» Supplied records:
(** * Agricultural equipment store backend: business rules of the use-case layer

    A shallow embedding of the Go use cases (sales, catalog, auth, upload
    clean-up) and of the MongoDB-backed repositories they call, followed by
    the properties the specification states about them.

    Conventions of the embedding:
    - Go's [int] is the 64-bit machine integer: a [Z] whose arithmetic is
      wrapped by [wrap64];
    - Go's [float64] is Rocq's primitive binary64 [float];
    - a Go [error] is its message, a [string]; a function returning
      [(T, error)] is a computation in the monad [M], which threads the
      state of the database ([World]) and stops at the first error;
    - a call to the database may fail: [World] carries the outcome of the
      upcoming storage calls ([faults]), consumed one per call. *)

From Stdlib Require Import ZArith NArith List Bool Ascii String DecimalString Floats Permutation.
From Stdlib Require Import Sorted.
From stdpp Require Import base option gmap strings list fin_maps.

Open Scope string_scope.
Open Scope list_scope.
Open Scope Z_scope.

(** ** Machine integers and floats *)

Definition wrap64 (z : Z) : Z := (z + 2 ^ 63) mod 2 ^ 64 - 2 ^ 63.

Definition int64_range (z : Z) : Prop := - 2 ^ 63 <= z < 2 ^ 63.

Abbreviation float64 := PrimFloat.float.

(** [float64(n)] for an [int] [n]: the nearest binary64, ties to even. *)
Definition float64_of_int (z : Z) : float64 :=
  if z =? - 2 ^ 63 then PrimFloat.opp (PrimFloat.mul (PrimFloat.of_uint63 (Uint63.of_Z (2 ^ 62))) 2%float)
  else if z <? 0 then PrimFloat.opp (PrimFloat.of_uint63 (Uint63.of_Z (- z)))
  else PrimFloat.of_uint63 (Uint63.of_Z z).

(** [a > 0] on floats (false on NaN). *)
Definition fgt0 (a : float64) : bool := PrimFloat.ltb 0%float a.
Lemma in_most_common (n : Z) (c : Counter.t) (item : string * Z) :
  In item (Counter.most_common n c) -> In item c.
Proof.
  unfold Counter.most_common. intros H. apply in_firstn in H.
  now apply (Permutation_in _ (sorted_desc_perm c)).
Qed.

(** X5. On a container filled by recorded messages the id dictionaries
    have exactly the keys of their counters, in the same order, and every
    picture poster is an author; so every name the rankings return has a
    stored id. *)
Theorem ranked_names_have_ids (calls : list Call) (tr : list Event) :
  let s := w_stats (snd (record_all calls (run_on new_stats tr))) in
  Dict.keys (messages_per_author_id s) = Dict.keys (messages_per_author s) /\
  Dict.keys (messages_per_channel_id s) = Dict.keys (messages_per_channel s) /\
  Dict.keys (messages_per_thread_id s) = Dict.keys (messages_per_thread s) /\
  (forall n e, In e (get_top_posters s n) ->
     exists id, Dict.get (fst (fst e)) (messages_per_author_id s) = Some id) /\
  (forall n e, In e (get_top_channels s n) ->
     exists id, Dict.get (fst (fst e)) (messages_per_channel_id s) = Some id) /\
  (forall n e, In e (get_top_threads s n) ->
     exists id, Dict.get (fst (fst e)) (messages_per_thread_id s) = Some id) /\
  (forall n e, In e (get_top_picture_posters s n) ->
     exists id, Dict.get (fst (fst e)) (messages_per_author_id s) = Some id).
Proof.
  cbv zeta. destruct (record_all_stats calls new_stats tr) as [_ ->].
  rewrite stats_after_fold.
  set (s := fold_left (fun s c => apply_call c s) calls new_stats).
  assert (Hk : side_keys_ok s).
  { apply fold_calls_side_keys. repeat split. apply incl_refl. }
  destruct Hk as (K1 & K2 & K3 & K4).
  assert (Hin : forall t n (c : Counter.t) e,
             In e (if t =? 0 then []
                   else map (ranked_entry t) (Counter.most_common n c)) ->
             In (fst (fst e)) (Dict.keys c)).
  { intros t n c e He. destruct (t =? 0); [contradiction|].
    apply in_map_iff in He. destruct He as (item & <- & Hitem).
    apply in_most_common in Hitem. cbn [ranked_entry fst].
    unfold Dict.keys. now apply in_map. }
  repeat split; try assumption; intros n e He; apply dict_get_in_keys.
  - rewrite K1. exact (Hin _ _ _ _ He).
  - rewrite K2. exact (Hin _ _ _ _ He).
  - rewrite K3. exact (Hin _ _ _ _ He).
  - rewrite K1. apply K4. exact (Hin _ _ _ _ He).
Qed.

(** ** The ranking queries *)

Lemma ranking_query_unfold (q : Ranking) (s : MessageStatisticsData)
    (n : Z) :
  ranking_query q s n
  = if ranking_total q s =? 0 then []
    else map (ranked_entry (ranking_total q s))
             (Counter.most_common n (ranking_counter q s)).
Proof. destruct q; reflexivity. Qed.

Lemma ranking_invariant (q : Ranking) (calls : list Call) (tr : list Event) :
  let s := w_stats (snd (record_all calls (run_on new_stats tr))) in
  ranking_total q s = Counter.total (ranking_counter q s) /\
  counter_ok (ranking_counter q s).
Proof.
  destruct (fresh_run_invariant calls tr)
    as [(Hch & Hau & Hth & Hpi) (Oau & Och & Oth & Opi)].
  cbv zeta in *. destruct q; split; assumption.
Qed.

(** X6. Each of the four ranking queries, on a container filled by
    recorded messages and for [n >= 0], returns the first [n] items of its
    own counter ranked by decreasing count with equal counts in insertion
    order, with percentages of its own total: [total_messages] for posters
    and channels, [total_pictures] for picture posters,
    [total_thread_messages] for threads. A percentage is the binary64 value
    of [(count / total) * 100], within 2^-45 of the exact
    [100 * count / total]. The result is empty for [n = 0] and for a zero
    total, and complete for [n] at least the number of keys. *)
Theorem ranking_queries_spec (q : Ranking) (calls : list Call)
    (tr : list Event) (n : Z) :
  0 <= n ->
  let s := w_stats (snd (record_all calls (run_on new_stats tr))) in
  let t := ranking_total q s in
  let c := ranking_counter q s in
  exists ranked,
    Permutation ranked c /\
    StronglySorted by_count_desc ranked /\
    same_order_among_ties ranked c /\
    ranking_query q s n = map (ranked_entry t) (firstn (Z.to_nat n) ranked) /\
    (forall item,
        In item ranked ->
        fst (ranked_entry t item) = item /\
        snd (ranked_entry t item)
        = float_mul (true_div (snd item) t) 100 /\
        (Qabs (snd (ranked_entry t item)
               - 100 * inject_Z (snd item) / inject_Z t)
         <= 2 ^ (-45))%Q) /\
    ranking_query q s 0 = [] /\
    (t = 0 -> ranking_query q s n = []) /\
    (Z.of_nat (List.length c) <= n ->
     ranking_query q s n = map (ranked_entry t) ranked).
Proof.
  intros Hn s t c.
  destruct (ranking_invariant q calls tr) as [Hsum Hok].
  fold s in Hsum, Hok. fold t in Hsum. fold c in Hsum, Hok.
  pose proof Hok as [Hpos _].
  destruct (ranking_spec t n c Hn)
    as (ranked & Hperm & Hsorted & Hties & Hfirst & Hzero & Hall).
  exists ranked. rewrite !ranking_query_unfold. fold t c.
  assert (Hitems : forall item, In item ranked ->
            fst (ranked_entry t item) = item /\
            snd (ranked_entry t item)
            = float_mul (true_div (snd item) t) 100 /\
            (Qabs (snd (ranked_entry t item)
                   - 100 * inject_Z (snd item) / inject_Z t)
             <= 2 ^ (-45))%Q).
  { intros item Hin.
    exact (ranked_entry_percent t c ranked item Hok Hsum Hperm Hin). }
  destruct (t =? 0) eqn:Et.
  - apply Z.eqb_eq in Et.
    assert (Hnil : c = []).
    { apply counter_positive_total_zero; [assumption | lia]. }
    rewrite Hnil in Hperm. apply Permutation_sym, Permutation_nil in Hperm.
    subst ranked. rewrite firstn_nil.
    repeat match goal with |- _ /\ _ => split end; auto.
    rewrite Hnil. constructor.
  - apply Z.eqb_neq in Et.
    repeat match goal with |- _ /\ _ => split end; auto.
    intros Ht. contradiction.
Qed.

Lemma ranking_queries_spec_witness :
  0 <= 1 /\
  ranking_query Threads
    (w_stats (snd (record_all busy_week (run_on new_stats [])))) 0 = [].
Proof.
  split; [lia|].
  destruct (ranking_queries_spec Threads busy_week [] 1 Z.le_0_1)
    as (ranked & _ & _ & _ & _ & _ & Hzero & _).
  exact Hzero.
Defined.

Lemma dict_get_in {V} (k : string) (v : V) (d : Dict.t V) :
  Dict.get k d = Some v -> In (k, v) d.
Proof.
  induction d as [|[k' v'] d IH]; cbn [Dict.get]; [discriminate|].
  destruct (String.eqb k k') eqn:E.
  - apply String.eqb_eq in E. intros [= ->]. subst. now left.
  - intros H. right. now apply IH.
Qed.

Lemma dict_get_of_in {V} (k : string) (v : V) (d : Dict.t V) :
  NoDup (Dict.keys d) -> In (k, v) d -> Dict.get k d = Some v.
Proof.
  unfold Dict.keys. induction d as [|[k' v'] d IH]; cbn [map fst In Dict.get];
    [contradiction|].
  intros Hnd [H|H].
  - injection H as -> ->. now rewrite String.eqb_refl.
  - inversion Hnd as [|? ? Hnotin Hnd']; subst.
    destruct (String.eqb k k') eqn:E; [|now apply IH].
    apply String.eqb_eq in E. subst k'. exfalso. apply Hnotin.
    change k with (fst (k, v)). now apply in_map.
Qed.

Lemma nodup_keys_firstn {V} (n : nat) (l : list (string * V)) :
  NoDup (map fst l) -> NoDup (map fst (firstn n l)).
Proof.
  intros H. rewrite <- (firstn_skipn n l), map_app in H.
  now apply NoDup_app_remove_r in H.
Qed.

» Problem description:
Go through the records and pull out each line that includes the word "Hnil".

» Task output:
    assert (Hnil : c = []).
    rewrite Hnil in Hperm. apply Permutation_sym, Permutation_nil in Hperm.
    rewrite Hnil. constructor.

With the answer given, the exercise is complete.